Women unlock technology
There’s no doubt that access to technology really is key to leveling the playing field; unlocking women’s potential to be heard, to be connected, to drive change around global shared experiences, like sexual harassment.
MeToo founder Tarana Burke highlighted the role of tech and her belief in the “power of technology” in addressing the challenges ahead, highlighting what her own small team has been able to address during the #MeToo movement. She spoke about the powerful digital resources they’ve created for those who don’t have the support they need to go to therapy, as well as other innovative and accessible online tools to stay safe. As she said, “we have to be more active than the trolls.”
This International Women’s Day, in line with UN Women Australia’s call on “Cracking the Code: Innovation for a gender equal future”, we firmly believe that employers must make real policy adjustments and changes to address the systemic issues behind women’s attrition at work. Employers must consider how the majority of primary paid parental leave continues to be taken by women, how inflexible work practices drive women out, as well as the role of sexism and discrimination that may be undoing all the otherwise good work that employers hope to achieve.
Creating a “family-friendly culture” is about more than making working life a little easier for new parents and carers. It’s about acknowledging the fact we all have lives outside of work. We have interests and hobbies and friends and loved ones and people who depend on us. It’s also about creating a culture of safety and respect: where violence, sexism, bias, and discrimination are simply not tolerated. And it’s about continually working at a culture that genuinely backs the diversity that any good company says they want to achieve across their workforce.

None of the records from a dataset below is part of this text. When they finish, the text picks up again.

(** The conflicts one planned package contributes. *)
Definition checkPackage (planned : gmap bytes bytes) (changed : gset bytes) (name : bytes) : list Conflict :=
  let version := default [] (planned !! name) in
  match Dependencies name version with
  | None => []
  | Some deps =>
      omap (fun dep =>
        match ParseDependency dep with
        | None => None
        | Some (depName, depVersion) =>
            if negb (bool_decide (name ∈ changed)) && negb (bool_decide (depName ∈ changed)) then None
            else match planned !! depName with
                 | Some have =>
                     if negb (higher depVersion have) then None
                     else Some (mkConflict name version depName depVersion have)
                 | None => Some (mkConflict name version depName depVersion [])
                 end
        end) deps
  end.

(** [Check]: packages in sorted order, edges in their listed order. *)
Definition Check (planned : gmap bytes bytes) (changed : gset bytes) : list Conflict :=
  mjoin (map (checkPackage planned changed) (merge_sort bytes_le (elements (dom planned)))).

End Resolve.

(** ** The error monad *)

Lemma mbind_Ok {A B} (m : M A) (k : A -> M B) b :
  mbind m k = Some (Ok b) -> exists a, m = Some (Ok a) /\ k a = Some (Ok b).
Proof. destruct m as [[a|e]|]; simpl; [eauto|done|done]. Qed.
(* ===== verification/Sql.v ===== *)
(** Transactions over the panel's SQLite tables (internal/store/db.go): a
    statement is a function on the tables; a fault stream decides which
    statements, begins and commits the driver fails, so a theorem about every
    stream covers every point a transaction can stop at.

    [D] is the record of tables a component touches. *)
From S2P Require Import Prelude Lifecycle.

(** ** Transactions *)

Inductive TxErr :=
| EDriver                              (* the driver failed the statement *)
| EUnique                              (* a UNIQUE or PRIMARY KEY collision *)
| EConstraint                          (* a foreign key or CHECK violation *)
| EEmptyLockKey
| EConflict (jobID kind : string)      (* *JobConflict *)
| EHolder (key : string)               (* the holder of a held lock is unreadable *)
| EState (e : StateError_)
| EHook (what : string).               (* an error of a caller's own hook *)

Definition faults := list bool.

Section Tx.
Context {D : Type}.

Definition TxS := (D * faults)%type.
Definition Tx (A : Type) := TxS -> result TxErr A * TxS.

Definition tret {A} (a : A) : Tx A := fun s => (Ok a, s).
Definition tfail {A} (e : TxErr) : Tx A := fun s => (Err e, s).
Definition tbind {A B} (m : Tx A) (k : A -> Tx B) : Tx B := fun s =>
  match m s with
  | (Ok a, s') => k a s'
  | (Err e, s') => (Err e, s')
  end.
#[local] Notation "'let!' x := m 'in' k" := (tbind m (fun x => k))
  (at level 10, x pattern, m at level 100, k at level 200) : go_scope.

(** One statement: the driver may fail it; a statement that errs writes
    nothing. *)
Definition stmt {A} (f : D -> result TxErr (A * D)) : Tx A := fun '(db, fs) =>
  match fs with
  | true :: fs' => (Err EDriver, (db, fs'))
  | _ =>
      match f db with
      | Ok (a, db') => (Ok a, (db', tail fs))
      | Err e => (Err e, (db, tail fs))
      end
  end.

(** A begin or a commit, which touches no row. *)
Definition point : Tx unit := stmt (fun db => Ok (tt, db)).

(** [BeginTx], the body, [Commit], and the deferred [Rollback]. *)
Definition inTx {A} (body : Tx A) : Tx A := fun '(db, fs) =>
  match (let! _ := point in let! a := body in let! _ := point in tret a) (db, fs) with
  | (Ok a, s') => (Ok a, s')
  | (Err e, (_, fs')) => (Err e, (db, fs'))
  end.

(** A read outside any transaction. *)
Definition readq {A} (f : D -> A) : Tx A := stmt (fun db => Ok (f db, db)).

(** A statement outside any transaction, with no constraint to violate. *)
Definition writeq (f : D -> D) : Tx unit := stmt (fun db => Ok (tt, f db)).

(** An [UPDATE]'s affected rows against what the caller needs. *)
Definition must (n : bool) (e : TxErr) : Tx unit := if n then tret tt else tfail e.

(** ** Lemmas on transactions *)

Lemma tbind_Ok {A B} (m : Tx A) (k : A -> Tx B) s b s' :
  tbind m k s = (Ok b, s') -> exists a s1, m s = (Ok a, s1) /\ k a s1 = (Ok b, s').
Proof. unfold tbind. destruct (m s) as [[a|e] s1]; intros H; [by exists a, s1|done]. Qed.

Lemma stmt_Ok {A} (f : D -> result TxErr (A * D)) s a s' :
  stmt f s = (Ok a, s') -> f s.1 = Ok (a, s'.1) /\ s'.2 = tail s.2.
Proof. destruct s as [db [|[] fs]]; simpl; [|done|]; destruct (f db) as [[? ?]|]; by intros [= <- <-]. Qed.

Lemma stmt_Err {A} (f : D -> result TxErr (A * D)) s e s' :
  stmt f s = (Err e, s') -> s'.1 = s.1 /\ s'.2 = tail s.2.
Proof. destruct s as [db [|[] fs]]; simpl; [|by intros [= <- <-]|]; destruct (f db) as [[? ?]|]; by intros [= <- <-]. Qed.

(** Without faults a statement does what its function does. *)
Lemma stmt_run {A} (f : D -> result TxErr (A * D)) db :
  stmt f (db, []) = match f db with Ok (a, db') => (Ok a, (db', [])) | Err e => (Err e, (db, [])) end.
Proof. reflexivity. Qed.

Lemma point_Ok s u s' : point s = (Ok u, s') -> s'.1 = s.1.
Proof. intros [H _]%stmt_Ok. by injection H. Qed.

Lemma readq_state {A} (f : D -> A) s r s' : readq f s = (r, s') -> s'.1 = s.1.
Proof.
  unfold readq. destruct r as [a|e]; [intros [H _]%stmt_Ok; by injection H|intros [H _]%stmt_Err; done].
Qed.

Lemma readq_Ok {A} (f : D -> A) s a s' : readq f s = (Ok a, s') -> a = f s.1 /\ s'.1 = s.1.
Proof. intros [H _]%stmt_Ok. by injection H as <- ->. Qed.

Lemma writeq_cases (f : D -> D) s r s' : writeq f s = (r, s') ->
  (r = Ok tt /\ s'.1 = f s.1) \/ ((exists e, r = Err e) /\ s'.1 = s.1).
Proof.
  unfold writeq. destruct r as [[]|e]; [intros [H _]%stmt_Ok; left; by injection H|intros [H _]%stmt_Err; right; by eauto].
Qed.

Lemma inTx_Err {A} (m : Tx A) s e s' : inTx m s = (Err e, s') -> s'.1 = s.1.
Proof. unfold inTx. destruct s as [db fs]. destruct (tbind _ _ _) as [[a|e'] [d fs']]; by intros [= _ <-]. Qed.

(** A transaction that commits ran its body from the tables it began on. *)
Lemma inTx_Ok {A} (m : Tx A) s a s' :
  inTx m s = (Ok a, s') -> exists fs1 s1, m (s.1, fs1) = (Ok a, s1) /\ s'.1 = s1.1.
Proof.
  unfold inTx. destruct s as [db fs]. destruct (tbind _ _ _) as [[b|e] [d fs']] eqn:E; [|done].
  intros [= -> <-]. apply tbind_Ok in E as (u & s1 & H1 & E). apply tbind_Ok in E as (b & s2 & H2 & E).
  apply tbind_Ok in E as (v & s3 & H3 & E). injection E as -> ->. apply point_Ok in H1, H3.
  destruct s1 as [d1 fs1]. simpl in *. subst d1. exists fs1, s2. done.
Qed.

(** Without faults it commits exactly when its body succeeds. *)
Lemma inTx_run {A} (m : Tx A) db :
  inTx m (db, []) =
  match m (db, []) with
  | (Ok a, (db', fs)) => match point (db', fs) with
                         | (Ok _, s) => (Ok a, s)
                         | (Err e, (_, fs')) => (Err e, (db, fs'))
                         end
  | (Err e, (_, fs)) => (Err e, (db, fs))
  end.
Proof.
  unfold inTx, tbind. change (point (db, [])) with ((Ok tt, (db, [])) : result TxErr unit * TxS).
  cbv beta iota. destruct (m (db, [])) as [[a|e] [d fs]]; [|done].
  destruct (point (d, fs)) as [[u|e] [d' fs']]; reflexivity.
Qed.

End Tx.
Arguments TxS D : clear implicits.
Arguments Tx D A : clear implicits.

Notation "'let!' x := m 'in' k" := (tbind m (fun x => k))
  (at level 10, x pattern, m at level 100, k at level 200) : go_scope.

(** ** Computations that keep a predicate on the tables *)

Class Inv {D} (P : D -> Prop) {A} (m : Tx D A) : Prop :=
  inv : forall s r s', m s = (r, s') -> P s.1 -> P s'.1.

Section Inv.
Context {D : Type} (P : D -> Prop).

#[export] Instance tret_Inv {A} (a : A) : Inv P (tret a).
Proof. by intros s r s' [= <- <-]. Qed.

#[export] Instance tfail_Inv {A} e : Inv P (@tfail D A e).
Proof. by intros s r s' [= <- <-]. Qed.

#[export] Instance tbind_Inv {A B} (m : Tx D A) (k : A -> Tx D B) :
  Inv P m -> (forall a, Inv P (k a)) -> Inv P (tbind m k).
Proof.
  intros Hm Hk s r s'. unfold tbind. destruct (m s) as [[a|e] s1] eqn:E.
  - intros H Hp. exact (Hk a _ _ _ H (Hm _ _ _ E Hp)).
  - intros [= <- <-]. exact (Hm _ _ _ E).
Qed.

Lemma stmt_Inv {A} (f : D -> result TxErr (A * D)) :
  (forall db a db', f db = Ok (a, db') -> P db -> P db') -> Inv P (stmt f).
Proof.
  intros Hf s r s' H Hp. destruct r as [a|e].
  - apply stmt_Ok in H as [H _]. exact (Hf _ _ _ H Hp).
  - apply stmt_Err in H as [-> _]. exact Hp.
Qed.

#[export] Instance readq_Inv {A} (f : D -> A) : Inv P (readq f).
Proof. intros s r s' H%readq_state. by rewrite H. Qed.

Lemma writeq_Inv (f : D -> D) : (forall db, P db -> P (f db)) -> Inv P (writeq f).
Proof. intros Hf. apply stmt_Inv. intros db a db' [= _ <-]. apply Hf. Qed.

#[export] Instance must_Inv n e : Inv P (@must D n e).
Proof. destruct n; apply _. Qed.

#[export] Instance inTx_Inv {A} (m : Tx D A) : Inv P m -> Inv P (inTx m).
Proof.
  intros Hm s r s' H Hp. destruct r as [a|e].
  - apply inTx_Ok in H as (fs & s1 & H1 & ->). exact (Hm _ _ _ H1 Hp).
  - apply inTx_Err in H as ->. exact Hp.
Qed.

#[export] Instance if_Inv {A} (b : bool) (m m' : Tx D A) : Inv P m -> Inv P m' -> Inv P (if b then m else m').
Proof. by destruct b. Qed.

End Inv.

#[export] Hint Extern 3 (Inv _ (match ?x with _ => _ end)) => destruct x : typeclass_instances.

The extraordinary global tech-marketing leader Jackie Lee-Joe, whose career has seen her criss-cross the world on the forefront of tech-innovation with her family in tow, provided an excellent example of what can be achieved and the kind of talent a company can attract, by investing in a diverse and flexible culture. She credited her move to Netflix because it had done so much more on diversity than other companies. Netflix is known for its generous paid parental leave, and for fostering a culture of “freedom and responsibilities” which it says encourages team members to make their own decisions about how they take leave.
As Lee-Joe told the UN event, “technology carries with it culture”.
The tech we use will ultimately reflect the culture where it was created. The innovation we can achieve depends on the opportunities provided to a diverse range of talent.
We know this IWD2023 UN Women’s ‘Cracking the Code’ theme will mean different things to different people. We also know that many of us in our lifetime will be confronted by competing work and life pressures, by caring responsibilities and real health and welfare concerns that can exclude us from the workforce. Being able to access a job, with an employer who ‘gets it’, can ‘make or break’ our career, our wellbeing and our families.
We cannot afford to under-estimate the importance and impact of inclusive, family-friendly workplaces as key to unlocking and cracking the code to ensure greater diversity is achieved not only across STEM but every sector, across every workplace.